Automating GitHub Workflows with AI Agents

DevOps is entering a new era. While traditional CI/CD pipelines follow rigid scripts, AI agents can observe, reason, and act dynamically. Instead of hardcoding every rule, you can give an agent tools and let it figure out the best course of action.

This guide walks through building AI agents that automate GitHub workflows—from reviewing pull requests to triaging issues and monitoring deployments.

Why AI Agents for DevOps?

Traditional GitHub Actions are deterministic. They run the same steps every time. AI agents bring:

Contextual decision-making: An agent reads the code, checks the conversation, and decides what to do
Multi-tool orchestration: One agent can call GitHub API, Slack, Jira, and a code analysis service
Self-healing pipelines: If a build fails, the agent can diagnose and attempt a fix
Natural language interaction: Developers can chat with agents instead of digging through logs

Architecture Overview

An AI agent for GitHub automation follows this pattern:

Webhook / Schedule → Trigger → Agent Loop → Tool Calls → Action

A GitHub webhook or scheduled job triggers the agent
The agent receives context (PR diff, issue body, commit messages)
It decides which tools to call (read files, post comments, run tests)
It observes the results and decides next steps
It continues until the task is complete or a limit is hit

Prerequisites

Node.js 18+ and a Next.js project (or any server runtime)
A GitHub Personal Access Token with repo and issues scopes
An LLM API key (Gemini, OpenAI, or a local model via Ollama)
@google/genai or openai npm package

Setting Up the Agent Core

// lib/agent.ts
import { GoogleGenAI } from "@google/genai";

const ai = new GoogleGenAI({ apiKey: process.env.GEMINI_API_KEY });

interface Tool {
  name: string;
  description: string;
  execute: (args: Record<string, string>) => Promise<string>;
}

export async function runAgent(prompt: string, tools: Tool[]) {
  const toolDefinitions = tools.map((t) => ({
    name: t.name,
    description: t.description,
    parameters: {
      type: "object",
      properties: {
        input: { type: "string", description: "Input for this tool" },
      },
    },
  }));

  const response = await ai.models.generateContent({
    model: "gemini-2.0-flash",
    contents: prompt,
    config: {
      tools: [{ functionDeclarations: toolDefinitions }],
    },
  });

  return response.text;
}

Tool 1: PR Review Agent

The most impactful automation is AI-powered code review. Here is a GitHub Action that triggers on every PR:

# .github/workflows/ai-review.yml
name: AI PR Review
on:
  pull_request:
    types: [opened, synchronize]
jobs:
  review:
    runs-on: ubuntu-latest
    steps:
      - uses: actions/checkout@v4
      - name: AI Review
        run: |
          curl -X POST https://your-app.com/api/review \
            -H "Authorization: Bearer YOUR_GITHUB_TOKEN" \
            -d '{"pr_number": PR_NUMBER}'

The server-side handler fetches the PR diff, sends it to the LLM, and posts review comments:

// app/api/review/route.ts
import { NextResponse } from "next/server";

export async function POST(req: Request) {
  const { pr_number } = await req.json();
  const token = req.headers.get("Authorization")?.split(" ")[1];

  // Fetch PR diff
  const diffRes = await fetch(
    `https://api.github.com/repos/owner/repo/pulls/${pr_number}`,
    { headers: { Authorization: `Bearer ${token}` } }
  );
  const diff = await diffRes.text();

  // Send to LLM
  const review = await runAgent(
    `Review this PR diff.
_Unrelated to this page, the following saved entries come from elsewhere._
Lemma X16_witness :
  (∃ raw, subscript (data (Trial.posting (PDict [("template", PStr "one")])))
            "template" = inl raw ∧
          py_int Trial.int_of_string raw = inr ValueError) ∧
  more_out (more_run Trial.handle
              (Other.AutonomousSystemViewSet.generate_email
                 Trial.int_of_string
                 (Trial.posting (PDict [("template", PStr "one")])) 1) [])
  = Raised ValueError.
Proof.
  assert (H : ∃ raw,
            subscript (data (Trial.posting (PDict [("template", PStr "one")])))
              "template" = inl raw ∧
            py_int Trial.int_of_string raw = inr ValueError)
    by (exists (PStr "one"); split; reflexivity).
  split; [exact H|].
  exact (proj1 (X16_email_needs_template_key Trial.handle
                  Trial.int_of_string
                  (Trial.posting (PDict [("template", PStr "one")])) 1 []
                  ValueError (or_intror H))).
Defined.

(** X17: the e-mail action looks the template up before the autonomous
    system: with a key that [int] accepts, a template lookup that raises
    ends the action with that exception before the autonomous system is
    fetched; and when the template, the autonomous system and the
    generation all return, the answer carries the generated e-mail. *)
Theorem X17_email_template_first {W} (h : more_handler W)
    int_of_string request pk w raw template_pk :
  subscript (data request) "template" = inl raw →
  py_int int_of_string raw = inl template_pk →
  let r := more_run h (Other.AutonomousSystemViewSet.generate_email
                         int_of_string request pk) w in
  (∀ e w1, h _ (Template_objects_get template_pk) w = (inr e, w1) →
     more_out r = Raised e ∧
     more_trace r = [MoreEvent (Template_objects_get template_pk) (inr e)]) ∧
  (∀ template w1 obj w2 email w3,
     h _ (Template_objects_get template_pk) w = (inl template, w1) →
     h _ (core (get_object AutonomousSystem_objects pk)) w1 = (inl obj, w2) →
     h _ (generate_email obj template) w2 = (inl email, w3) →
     more_out r = Returned (OK (PDict [("email", email)]))).
Proof.
  intros Hsub Hint. cbv zeta. split.
  - intros e w1 Htemplate.
    unfold Other.AutonomousSystemViewSet.generate_email.
    more_run_all h. split; reflexivity.
  - intros template w1 obj w2 email w3 Htemplate Hobj Hemail.
    unfold Other.AutonomousSystemViewSet.generate_email,
      Other.AutonomousSystemViewSet.queryset.
    more_run_all h. reflexivity.
Qed.

Lemma X17_witness :
  subscript (data (Trial.posting (PDict [("template", PStr "7")])))
    "template" = inl (PStr "7") ∧
  py_int Trial.int_of_string (PStr "7") = inl 7 ∧
  Trial.handle _ (Template_objects_get 7) []
  = (inr (Error "DoesNotExist"), []) ∧
  more_out (more_run Trial.handle
              (Other.AutonomousSystemViewSet.generate_email
                 Trial.int_of_string
                 (Trial.posting (PDict [("template", PStr "7")])) 9) [])
  = Raised (Error "DoesNotExist").
Proof.
  split; [reflexivity|]. split; [reflexivity|]. split; [reflexivity|].
  exact (proj1 (proj1 (X17_email_template_first Trial.handle
                         Trial.int_of_string
                         (Trial.posting (PDict [("template", PStr "7")])) 9
                         [] (PStr "7") 7 eq_refl eq_refl)
                  (Error "DoesNotExist") [] eq_refl)).
Defined.

(** X18: none of these six actions renders or pushes a configuration,
    resets a session or looks at a permission, whatever the collaborators
    answer; and a request encrypts at most once. *)
Theorem X18_other_actions_leave_the_device_alone {W} (h : more_handler W)
    int_of_string view request pk w :
  view ∈ other_actions int_of_string →
  let t := more_trace (more_run h (view request pk) w) in
  steps (core_events t) = [] ∧
  clears (core_events t) = [] ∧
  perm_checks (core_events t) = [] ∧
  (length (encryptions t) ≤ 1)%nat.
Proof.
  unfold other_actions. intros Hv. elems; subst.
  - unfold Other.AutonomousSystemViewSet.get_irr_as_set_prefixes.
    more_run_all h; cbn; repeat split; lia.
  - unfold Other.AutonomousSystemViewSet.common_internet_exchanges.
    more_run_all h; cbn; repeat split; lia.
  - unfold Other.AutonomousSystemViewSet.generate_email.
    more_run_all h; cbn; repeat split; lia.
  - unfold Other.DirectPeeringSessionViewSet.encrypt_password.
    more_run_all h; cbn; repeat split; lia.
  - unfold Other.InternetExchangePeeringSessionViewSet.encrypt_password.
    more_run_all h; cbn; repeat split; lia.
  - unfold Other.RouterViewSet.test_napalm_connection.
    more_run_all h; cbn; repeat split; lia.
Qed.

Lemma X18_witness :
  Other.RouterViewSet.test_napalm_connection
    ∈ other_actions Trial.int_of_string ∧
  steps (core_events
           (more_trace (more_run Trial.handle
                          (Other.RouterViewSet.test_napalm_connection
                             (Trial.posting PNone) 1) []))) = [].
Proof.
  assert (Hv : Other.RouterViewSet.test_napalm_connection
               ∈ other_actions Trial.int_of_string)
    by (do 5 right; left).
  split; [exact Hv|].
  exact (proj1 (X18_other_actions_leave_the_device_alone Trial.handle
                  Trial.int_of_string _ (Trial.posting PNone) 1 [] Hv)).
Defined.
Check for:
    1. Security vulnerabilities
    2. Performance issues
    3. Code style violations
    4. Missing error handling
    5. Test coverage concerns

    PR Diff:
    \`\`\`
    ${diff.slice(0, 10000)}
    \`\`\`
    Comment directly on the code with specific line numbers.`,
    []
  );

  // Post review comment
  await fetch(
    `https://api.github.com/repos/owner/repo/pulls/${pr_number}/reviews`,
    {
      method: "POST",
      headers: {
        Authorization: `Bearer ${token}`,
        "Content-Type": "application/json",
      },
      body: JSON.stringify({
        body: review,
        event: "COMMENT",
      }),
    }
  );

  return NextResponse.json({ success: true });
}

Tool 2: Issue Triage Agent

Automatically label and prioritize incoming issues:

const triageTool = {
  name: "labelIssue",
  description: "Add labels to a GitHub issue",
  execute: async (args) => {
    const { issue_number, labels } = JSON.parse(args.input);
    await fetch(
      `https://api.github.com/repos/owner/repo/issues/${issue_number}/labels`,
      {
        method: "POST",
        headers: {
          Authorization: `Bearer ${process.env.GITHUB_TOKEN}`,
          "Content-Type": "application/json",
        },
        body: JSON.stringify({ labels: labels.split(",") }),
      }
    );
    return `Labels added: ${labels}`;
  },
};

// Triggered by issue webhook
export async function triageIssue(issueBody: string, issueNumber: number) {
  const result = await runAgent(
    `Analyze this GitHub issue and add appropriate labels.
    Categories: bug, enhancement, documentation, question, security, performance
    Issue:
    ${issueBody.slice(0, 5000)}`,
    [triageTool]
  );
  return result;
}

Tool 3: CI/CD Failure Remediation

When a build fails, an agent can diagnose and suggest fixes:

export async function diagnoseBuildFailure(logs: string) {
  const diagnosis = await runAgent(
    `A CI/CD build failed with these logs. Diagnose the root cause:
    - Is it a dependency issue?
    - A compilation error?
    - A test failure?
    - A configuration problem?

    Build Logs:
    \`\`\`
    ${logs.slice(0, 8000)}
    \`\`\`

    Provide:
    1. Root cause
    2. Likely fix
    3. Whether to retry automatically`,
    []
  );

  return diagnosis;
}

Tool 4: Automated Documentation Generator

Keep your docs in sync with code changes:

export async function generateDocs(changedFiles: string[]) {
  const docUpdates = await runAgent(
    `These files changed in the latest PR. Generate or suggest updates to relevant documentation files.
    
    Changed files:
    ${changedFiles.join("\n")}
    
    For each file, suggest:
    1. Which docs need updating
    2. What the updated content should say
    3. Any new README sections needed`,
    []
  );

  // Create a PR with doc updates
  return docUpdates;
}

Running Locally with Ollama

If you prefer keeping everything local (no API costs, no data leaving your machine), run the agent with Ollama:

import { GoogleGenAI } from "@google/genai";

const localAI = new GoogleGenAI({
  apiKey: "not-needed",
  basePath: "http://localhost:11434/v1",
});

Point basePath to your local Ollama instance and use models like llama3.2:3b or qwen2.5:7b.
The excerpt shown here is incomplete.